RalfJung commented 7 months ago

I hope not. This feature would allow structural inheritance for structs and unions. That feature would be useful e.g. for representation of C++-like class hierarchy, where subclasses have the fields of superclasses as their initial segments. For unions, it would allow patterns like ad-hoc subtyping of enums and hand-crafted ad-hoc sum types, like the ones OCaml uses to represent its errors.

That's outside the scope and motivation of the RFC, and the feature is likely a poor fit for this purpose. IMO that's an argument in favor of requiring strict alternation.

afetisov commented 7 months ago

The scope of the RFC is representation of C FFI type without introducing types and field names which don't exist in original code. Anonymous structs can appear inside structs in C, same for unions, so that is explicitly within the scope and motivation of RFC.

simonbuchan commented 6 months ago

FWIW I offhandedly suggested a conflicting(?) interpretation of this syntax in IRLO a short while ago:

https://internals.rust-lang.org/t/phantom-trait/20434/15?u=simonbuchan

TLDR:

struct Foo<T> {
  id: u32,
  _: PhantomData<T>,
}

let foo: Foo<String> { id: 123 }

Where the compiler can implicitly initialize some sensible set of types (Default? Some new Unitary auto trait?) without them needing to be named.

Strictly I guess this use of the syntax doesn't conflict if such types are considered to be empty types somehow?

Amanieu commented 5 months ago

It seems that implementation work (#121553) is blocked on the lang team nomination, so it would be nice to clarify what the exact question being asked here is.

The libc 1.0 work (https://github.com/rust-lang/libc/issues/3248) is currently blocked on this feature since we would like to make the APIs match C more closely.

This is specifically useful for APIs where the field organization can vary between platforms, where some platforms use nested unions but others use distinct fields.

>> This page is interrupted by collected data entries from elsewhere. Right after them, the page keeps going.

(** * Series adapters of narwhals: a shallow embedding

    The adapters under [narwhals/_polars/series.py] and
    [narwhals/_pandas_like/series.py] wrap one native series each and route
    every call to the native engine.  The engines themselves (polars, pandas)
    are external libraries: their operations enter the development as section
    variables, and where a property needs the engine's documented behaviour it
    is stated as a hypothesis of the section and discharged on a small
    executable list model. *)

From Stdlib Require Import ZArith String List Bool Lia DecimalString Floats.
From stdpp Require Import base option list gmap strings.
Import ListNotations.

Open Scope string_scope.
Open Scope list_scope.
Open Scope Z_scope.

(** ** Python preliminaries *)

Module Py.

(** Exceptions that cross the adapter boundary.  [NotImplementedError],
    [AttributeError] and [TypeError] are Python built-ins;
    [InvalidOperationError] is the class of [narwhals/exceptions.py];
    [NativeException] stands for whatever the wrapped engine raises;
    [ShapeMismatch] and [CrossEngineOperand] are the two operand-validation
    failures of the comparand aligner. *)
Inductive exn : Type :=
| AttributeError
| NotImplementedError (msg : string)
| InvalidOperationError (msg : string)
| TypeError (msg : string)
| ShapeMismatch
| CrossEngineOperand
| NativeException (cls : string).

Inductive result (A : Type) : Type :=
| Ok (a : A)
| Raise (e : exn).
Arguments Ok {A} a.
Arguments Raise {A} e.

Definition rbind {A B} (r : result A) (k : A -> result B) : result B :=
  match r with
  | Ok a => k a
  | Raise e => Raise e
  end.

Definition rmap {A B} (f : A -> B) (r : result A) : result B :=
  rbind r (fun a => Ok (f a)).

(** A call into the engine, recorded by the name of the native method. *)
Inductive event : Type := Native (method : string).

(** Adapter code as a computation: the native calls it made, in order, and
    the value it returned or the exception it raised. *)
Definition Exec (A : Type) : Type := (list event * result A)%type.

Definition ret {A} (a : A) : Exec A := ([], Ok a).
Definition raise {A} (e : exn) : Exec A := ([], Raise e).
Definition lift {A} (r : result A) : Exec A := ([], r).
Definition call {A} (method : string) (r : result A) : Exec A :=
  ([Native method], r).

Definition bind {A B} (m : Exec A) (k : A -> Exec B) : Exec B :=
  match m with
  | (t, Ok a) => let '(t', r) := k a in (t ++ t', r)
  | (t, Raise e) => (t, Raise e)
  end.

fmease commented 5 months ago

It seems that implementation work (#121553) is blocked on the lang team nomination, so it would be nice to clarify what the exact question being asked here is.

@Amanieu, cc https://github.com/rust-lang/rust/pull/121270#issuecomment-2025593169

Amanieu commented 5 months ago

I wasn't aware that this had already been discussed since this issue is still marked as lang-nominated. I know this was a while ago, but it would be nice if @compiler-errors or someone else could summarize the position of the lang team on this feature.

joshtriplett commented 5 months ago

It sounds like, from the minutes, that some folks would like to see this feature designed differently than it was when it was previously accepted. It wouldn't be the first or last feature to need some design adjustments when lang design met compiler reality. Happy to help with that, so that we can find a design that meets the requirements in the original RFC and any new issues that have arisen since then.

RalfJung commented 5 months ago

The libc 1.0 work (https://github.com/rust-lang/libc/issues/3248) is currently blocked on this feature since we would like to make the APIs match C more closely.

This is specifically useful for APIs where the field organization can vary between platforms, where some platforms use nested unions but others use distinct fields.

Note that with the proposal as specified in the RFC, this leads to the same code being safe on some platforms and unsafe on others.

IMO some C APIs are just too terrible for us to want to support matching them in Rust. I'm not saying we shouldn't support interop with those platforms -- we always should support interop. We added untagged unions, a major non-trivial language feature, largely to support C interop. So these APIs can be translated to named structs/unions. A consistent API across platforms can be achieved via methods. That's different from what happens in C, but it is not a good idea to copy mistakes (in my eyes) from C just because we want to have APIs that look the same. "It has to match the C API" is a great recipe for being forever stuck with poor choices made decades ago. IMO a new language feature needs stronger motivation than that.